Records from a dataset:

^^^^

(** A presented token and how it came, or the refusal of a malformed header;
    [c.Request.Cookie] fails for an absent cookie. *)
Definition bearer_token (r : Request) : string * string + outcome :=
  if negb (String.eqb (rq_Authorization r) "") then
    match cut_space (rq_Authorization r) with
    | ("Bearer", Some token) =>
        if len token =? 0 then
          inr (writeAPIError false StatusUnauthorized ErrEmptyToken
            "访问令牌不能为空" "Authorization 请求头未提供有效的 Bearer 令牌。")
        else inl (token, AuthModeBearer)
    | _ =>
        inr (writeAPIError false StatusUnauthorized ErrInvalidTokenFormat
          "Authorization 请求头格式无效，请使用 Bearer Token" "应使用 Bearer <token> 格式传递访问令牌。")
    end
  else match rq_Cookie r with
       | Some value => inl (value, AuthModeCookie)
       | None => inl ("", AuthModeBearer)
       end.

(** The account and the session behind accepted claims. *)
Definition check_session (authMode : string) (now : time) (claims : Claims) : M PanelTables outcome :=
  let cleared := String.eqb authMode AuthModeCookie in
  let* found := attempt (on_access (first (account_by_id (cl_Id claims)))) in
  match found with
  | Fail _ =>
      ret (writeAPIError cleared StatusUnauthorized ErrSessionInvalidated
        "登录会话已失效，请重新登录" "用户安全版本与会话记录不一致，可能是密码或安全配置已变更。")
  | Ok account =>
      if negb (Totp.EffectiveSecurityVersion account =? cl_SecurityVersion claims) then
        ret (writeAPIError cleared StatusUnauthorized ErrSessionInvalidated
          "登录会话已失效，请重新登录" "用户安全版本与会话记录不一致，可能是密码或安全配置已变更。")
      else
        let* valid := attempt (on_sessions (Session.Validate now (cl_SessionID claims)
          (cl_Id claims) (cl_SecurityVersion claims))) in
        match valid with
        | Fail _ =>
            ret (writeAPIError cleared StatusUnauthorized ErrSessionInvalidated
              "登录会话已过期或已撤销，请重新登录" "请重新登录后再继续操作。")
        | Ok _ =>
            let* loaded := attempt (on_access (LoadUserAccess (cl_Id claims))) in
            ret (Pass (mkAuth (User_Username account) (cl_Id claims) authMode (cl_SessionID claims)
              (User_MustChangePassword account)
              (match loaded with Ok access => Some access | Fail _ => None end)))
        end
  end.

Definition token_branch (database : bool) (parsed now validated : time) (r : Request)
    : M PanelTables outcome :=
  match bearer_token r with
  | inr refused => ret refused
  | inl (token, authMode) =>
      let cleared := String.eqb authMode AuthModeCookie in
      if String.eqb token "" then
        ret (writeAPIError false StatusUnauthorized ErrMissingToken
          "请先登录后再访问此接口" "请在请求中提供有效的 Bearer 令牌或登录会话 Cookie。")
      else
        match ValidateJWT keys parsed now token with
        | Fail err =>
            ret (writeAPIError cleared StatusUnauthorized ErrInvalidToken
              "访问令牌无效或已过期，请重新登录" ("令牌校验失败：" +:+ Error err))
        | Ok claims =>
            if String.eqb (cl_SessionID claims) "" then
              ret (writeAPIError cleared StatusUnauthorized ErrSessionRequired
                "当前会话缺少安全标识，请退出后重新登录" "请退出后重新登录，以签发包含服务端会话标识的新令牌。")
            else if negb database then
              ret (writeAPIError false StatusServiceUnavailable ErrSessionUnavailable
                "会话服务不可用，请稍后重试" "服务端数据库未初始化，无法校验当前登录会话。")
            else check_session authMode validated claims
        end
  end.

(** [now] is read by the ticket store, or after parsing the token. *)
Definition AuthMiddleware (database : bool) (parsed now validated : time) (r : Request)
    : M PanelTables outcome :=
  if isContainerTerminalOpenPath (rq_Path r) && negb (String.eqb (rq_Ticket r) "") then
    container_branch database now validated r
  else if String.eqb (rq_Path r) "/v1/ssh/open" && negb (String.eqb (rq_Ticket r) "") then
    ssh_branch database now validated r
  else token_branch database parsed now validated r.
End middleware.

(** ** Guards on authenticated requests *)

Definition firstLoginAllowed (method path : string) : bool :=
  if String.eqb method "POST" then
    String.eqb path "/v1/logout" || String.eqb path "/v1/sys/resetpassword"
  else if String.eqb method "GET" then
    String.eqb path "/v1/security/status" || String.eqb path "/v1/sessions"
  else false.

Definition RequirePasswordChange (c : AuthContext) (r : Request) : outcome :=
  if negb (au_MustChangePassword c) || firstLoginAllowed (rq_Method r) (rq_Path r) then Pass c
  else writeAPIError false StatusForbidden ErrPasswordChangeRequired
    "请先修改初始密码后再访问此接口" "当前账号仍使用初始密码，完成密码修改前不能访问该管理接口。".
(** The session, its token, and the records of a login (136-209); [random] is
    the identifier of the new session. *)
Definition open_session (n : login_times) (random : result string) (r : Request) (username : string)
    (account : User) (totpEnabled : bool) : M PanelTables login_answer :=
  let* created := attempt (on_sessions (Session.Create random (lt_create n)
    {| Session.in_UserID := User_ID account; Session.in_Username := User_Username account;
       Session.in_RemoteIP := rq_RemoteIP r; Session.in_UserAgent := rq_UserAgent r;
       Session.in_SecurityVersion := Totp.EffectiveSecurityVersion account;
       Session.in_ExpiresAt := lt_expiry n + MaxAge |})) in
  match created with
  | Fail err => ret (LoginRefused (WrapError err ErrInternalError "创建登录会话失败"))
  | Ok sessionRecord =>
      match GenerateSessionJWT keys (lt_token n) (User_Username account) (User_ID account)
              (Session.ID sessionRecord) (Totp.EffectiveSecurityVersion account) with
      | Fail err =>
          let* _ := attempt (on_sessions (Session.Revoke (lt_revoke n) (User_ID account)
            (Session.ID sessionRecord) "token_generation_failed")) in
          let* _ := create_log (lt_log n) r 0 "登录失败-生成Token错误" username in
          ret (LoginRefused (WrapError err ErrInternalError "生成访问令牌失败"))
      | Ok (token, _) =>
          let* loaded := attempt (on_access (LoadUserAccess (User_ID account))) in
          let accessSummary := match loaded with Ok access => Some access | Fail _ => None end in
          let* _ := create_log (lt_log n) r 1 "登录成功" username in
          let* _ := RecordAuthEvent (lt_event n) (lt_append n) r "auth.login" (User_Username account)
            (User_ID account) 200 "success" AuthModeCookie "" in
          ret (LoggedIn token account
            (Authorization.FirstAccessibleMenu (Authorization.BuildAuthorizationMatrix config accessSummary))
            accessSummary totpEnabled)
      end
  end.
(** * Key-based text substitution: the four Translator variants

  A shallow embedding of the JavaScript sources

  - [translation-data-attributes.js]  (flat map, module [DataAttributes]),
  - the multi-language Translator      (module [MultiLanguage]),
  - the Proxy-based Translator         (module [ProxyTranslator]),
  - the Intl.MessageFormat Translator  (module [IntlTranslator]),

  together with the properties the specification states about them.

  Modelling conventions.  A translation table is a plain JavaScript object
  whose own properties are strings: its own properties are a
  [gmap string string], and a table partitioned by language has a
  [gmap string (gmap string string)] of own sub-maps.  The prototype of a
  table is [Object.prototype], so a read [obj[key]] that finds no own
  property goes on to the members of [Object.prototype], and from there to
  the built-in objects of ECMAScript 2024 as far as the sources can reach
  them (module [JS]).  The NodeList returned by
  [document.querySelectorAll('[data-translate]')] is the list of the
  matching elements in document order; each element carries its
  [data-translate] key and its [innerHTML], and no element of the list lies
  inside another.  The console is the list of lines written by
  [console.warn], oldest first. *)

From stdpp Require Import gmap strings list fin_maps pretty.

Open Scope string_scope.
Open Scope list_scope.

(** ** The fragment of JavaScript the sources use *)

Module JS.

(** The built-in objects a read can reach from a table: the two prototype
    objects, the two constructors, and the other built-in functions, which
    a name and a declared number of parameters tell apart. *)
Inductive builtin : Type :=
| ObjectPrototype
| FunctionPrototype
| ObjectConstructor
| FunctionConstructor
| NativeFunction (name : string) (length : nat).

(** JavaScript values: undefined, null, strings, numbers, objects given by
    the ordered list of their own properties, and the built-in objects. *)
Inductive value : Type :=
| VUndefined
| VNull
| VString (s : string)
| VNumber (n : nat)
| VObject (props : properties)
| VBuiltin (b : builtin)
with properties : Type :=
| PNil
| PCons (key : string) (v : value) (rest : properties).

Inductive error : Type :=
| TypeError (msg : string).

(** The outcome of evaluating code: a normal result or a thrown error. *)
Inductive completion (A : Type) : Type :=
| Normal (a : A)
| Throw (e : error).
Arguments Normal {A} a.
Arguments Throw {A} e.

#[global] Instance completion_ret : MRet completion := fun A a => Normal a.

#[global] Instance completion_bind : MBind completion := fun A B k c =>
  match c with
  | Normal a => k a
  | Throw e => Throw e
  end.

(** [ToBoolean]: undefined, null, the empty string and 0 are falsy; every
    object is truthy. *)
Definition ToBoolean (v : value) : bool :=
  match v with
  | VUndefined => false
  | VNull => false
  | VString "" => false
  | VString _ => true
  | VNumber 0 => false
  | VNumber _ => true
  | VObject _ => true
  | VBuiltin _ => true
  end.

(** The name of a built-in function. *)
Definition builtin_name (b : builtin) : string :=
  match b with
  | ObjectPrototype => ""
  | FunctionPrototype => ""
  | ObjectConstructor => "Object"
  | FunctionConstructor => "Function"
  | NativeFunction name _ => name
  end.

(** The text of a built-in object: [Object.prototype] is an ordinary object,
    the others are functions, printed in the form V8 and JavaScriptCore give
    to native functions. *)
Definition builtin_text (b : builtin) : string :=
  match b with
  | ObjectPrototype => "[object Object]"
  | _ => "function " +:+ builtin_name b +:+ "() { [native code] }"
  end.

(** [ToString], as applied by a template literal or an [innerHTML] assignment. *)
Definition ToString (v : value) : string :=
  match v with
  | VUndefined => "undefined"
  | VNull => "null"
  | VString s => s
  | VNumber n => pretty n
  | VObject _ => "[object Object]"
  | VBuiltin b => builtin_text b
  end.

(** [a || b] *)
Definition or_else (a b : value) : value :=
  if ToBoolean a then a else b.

^^^^

Your assignment
Pull out all lines containing the word "document" from the entries above.

Completed task
  [document.querySelectorAll('[data-translate]')] is the list of the
  matching elements in document order; each element carries its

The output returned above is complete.